= Wildlife Acoustics =

American bioacoustic monitoring company

Wildlife Acoustics, Inc. is a privately held United States company based in Maynard, Massachusetts. The company provides bioacoustics monitoring technology for scientists, researchers, and government agencies internationally. The company was founded by Ian Agranat in 2003. The company originally developed a product called the Song Sleuth, a device that would attempt to automatically identify birds from their songs in real time in the field. As this concept proved too expensive for the consumer market, the underlying technology was used to develop autonomous acoustic and ultrasonic recorders and analysis software for research scientists and other professional ecologists.

==Products==

Song Meter mounted on a tree.

===Song Meter SM Mini and SM Mini Bat===
Launched in early 2020, the Song Meter Mini and Mini Bat are Wildlife Acoustics' smallest bioacoustics recorders.
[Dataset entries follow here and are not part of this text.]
(** * Health-risk API (backend/app.py): a shallow embedding and its properties

    The development follows [backend/app.py]: the scoring helper
    [compute_risk] and the query handlers built on it ([get_trend],
    [predict_risk], [get_summary], [get_alerts], [chat]).

    Modelling conventions.
    - Python floats are idealised as exact rationals ([Q]); NaN, infinities
      and binary rounding error are outside the model.  A Python [int] is a
      [Z].  Where the source lets an [int] literal escape ([max(risk, 0)],
      [min(.., 1)]) the value keeps its tag, see [pynum].
    - [random.uniform(-0.03, 0.03)] reads the next outcome of an explicit
      random source that is threaded through every handler.
    - Exceptions are values of [exn]; a handler is a function from the random
      source to either an exception or a result with the advanced source.
    - The database session is the list of its [City] rows, in row order.
    - Strings are [string]s of 8-bit characters; [str.lower] is modelled on
      the ASCII letters.
    - Two conversions fail outside their machine range: an [int] too large
      for a double ([compute_risk_int]) and an [int] too large for a 64-bit
      database parameter ([read_cities]). *)

From Stdlib Require Import ZArith QArith Qround Lqa Lia List String Ascii Bool.
From Stdlib Require Import DecimalString.
Import ListNotations.

Open Scope Q_scope.

(* ================================================================= *)
(** ** Python numbers *)

(** A number as Python holds it: the tag is visible to [round] and to
    string formatting. *)
Inductive pynum : Type :=
| PyInt (n : Z)
| PyFloat (x : Q).

Definition val (v : pynum) : Q :=
  match v with
  | PyInt n => inject_Z n
  | PyFloat x => x
  end.

Definition Qltb (x y : Q) : bool := negb (Qle_bool y x).

(** [max(a, b)] keeps [a] unless [b > a]; [min(a, b)] keeps [a] unless
    [b < a]. *)
Definition py_max (a b : pynum) : pynum :=
  if Qltb (val a) (val b) then b else a.
Definition py_min (a b : pynum) : pynum :=
  if Qltb (val b) (val a) then b else a.
(** * usePagination: the pagination range and the page navigation

    A shallow embedding of the [usePagination] hook of usehooks-ts
    (the hook file, lines 54-145) and of [clamp] (src/utils/clamp/clamp.ts).
    Page numbers are JavaScript numbers restricted to integers, modelled
    as [Z]; the returned array of [number | 'dots'] is a list of
    [PageToken].  [Pagination] computes on the integers themselves;
    [Pagination64] writes out the rounding of binary64, and the two agree
    while every number formed is at most [2 ^ 53] in magnitude. *)

From stdpp Require Import base list list_numbers sorting numbers.
From stdpp Require Import strings gmap.

Local Open Scope Z_scope.

(** ** Utilities *)

Module Utils.

(** Modelled from the spec: the helper [range] that the hook imports from
    [../../utils] is not among the sources.  The spec describes
    [range(a, b)] as the pages [a..b] emitted contiguously, and an empty
    sequence when there is no page ([range(1, 0)] for [total = 0]).  It is
    the array of length [end - start + 1] whose cell [index] holds
    [index + start]. *)
Definition range (start end_ : Z) : list Z :=
  seqZ start (end_ - start + 1).

(** [clamp({ value, min, max })] of src/utils/clamp/clamp.ts. *)
Definition clamp (value min max : Z) : Z :=
  Z.min (Z.max value min) max.

End Utils.

Import Utils.

(** ** The tokens of a range *)

(** An entry of the returned array: a page number or the string ['dots']. *)
Inductive PageToken : Type :=
  | Num (n : Z)
  | DOTS.

#[global] Instance PageToken_eq_dec : EqDecision PageToken.
Proof. solve_decision. Defined.

(** ** Numbers *)

Module Binary64.

(** A JavaScript number is a binary64 float.  The hooks compute on
    integers, and a sum, difference or product of integers is the binary64
    nearest to the exact result: [fl x] is that float for the exact
    result [x], rounded to a significand of 53 bits, a tie going to the
    even significand.  Integers up to [2 ^ 53] in magnitude are kept as
    they are.  Magnitudes stay far below [2 ^ 1024], where a float
    overflows. *)
Definition fl (x : Z) : Z :=
  if Z.abs x <=? 2 ^ 53 then x
  else
    let e := Z.log2 (Z.abs x) - 52 in
    let q := Z.abs x / 2 ^ e in
    let r := Z.abs x mod 2 ^ e in
    let half := 2 ^ (e - 1) in
    let q' :=
      if r <? half then q
      else if half <? r then q + 1
      else if Z.even q then q else q + 1 in
    Z.sgn x * (q' * 2 ^ e).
The Mini records in the acoustic range so is aimed at recording birds, amphibians, soundscapes and other natural sounds within human hearing. The Mini Bat records in ultrasound and is aimed at recording bats. As well as its very compact size, its main feature is that the user can check battery and SD card status and configure it using an iOS or Android mobile device via bluetooth. It can run for 240 hours from four AA batteries. There are some preset configurations such as run continuously, run for two hours at dawn and dusk, run for five minutes every hour, etc. Users can also create their own custom schedules and then upload these onto the recorder. The recorder comes with one microphone but there is space for a second (needs to be bought separately).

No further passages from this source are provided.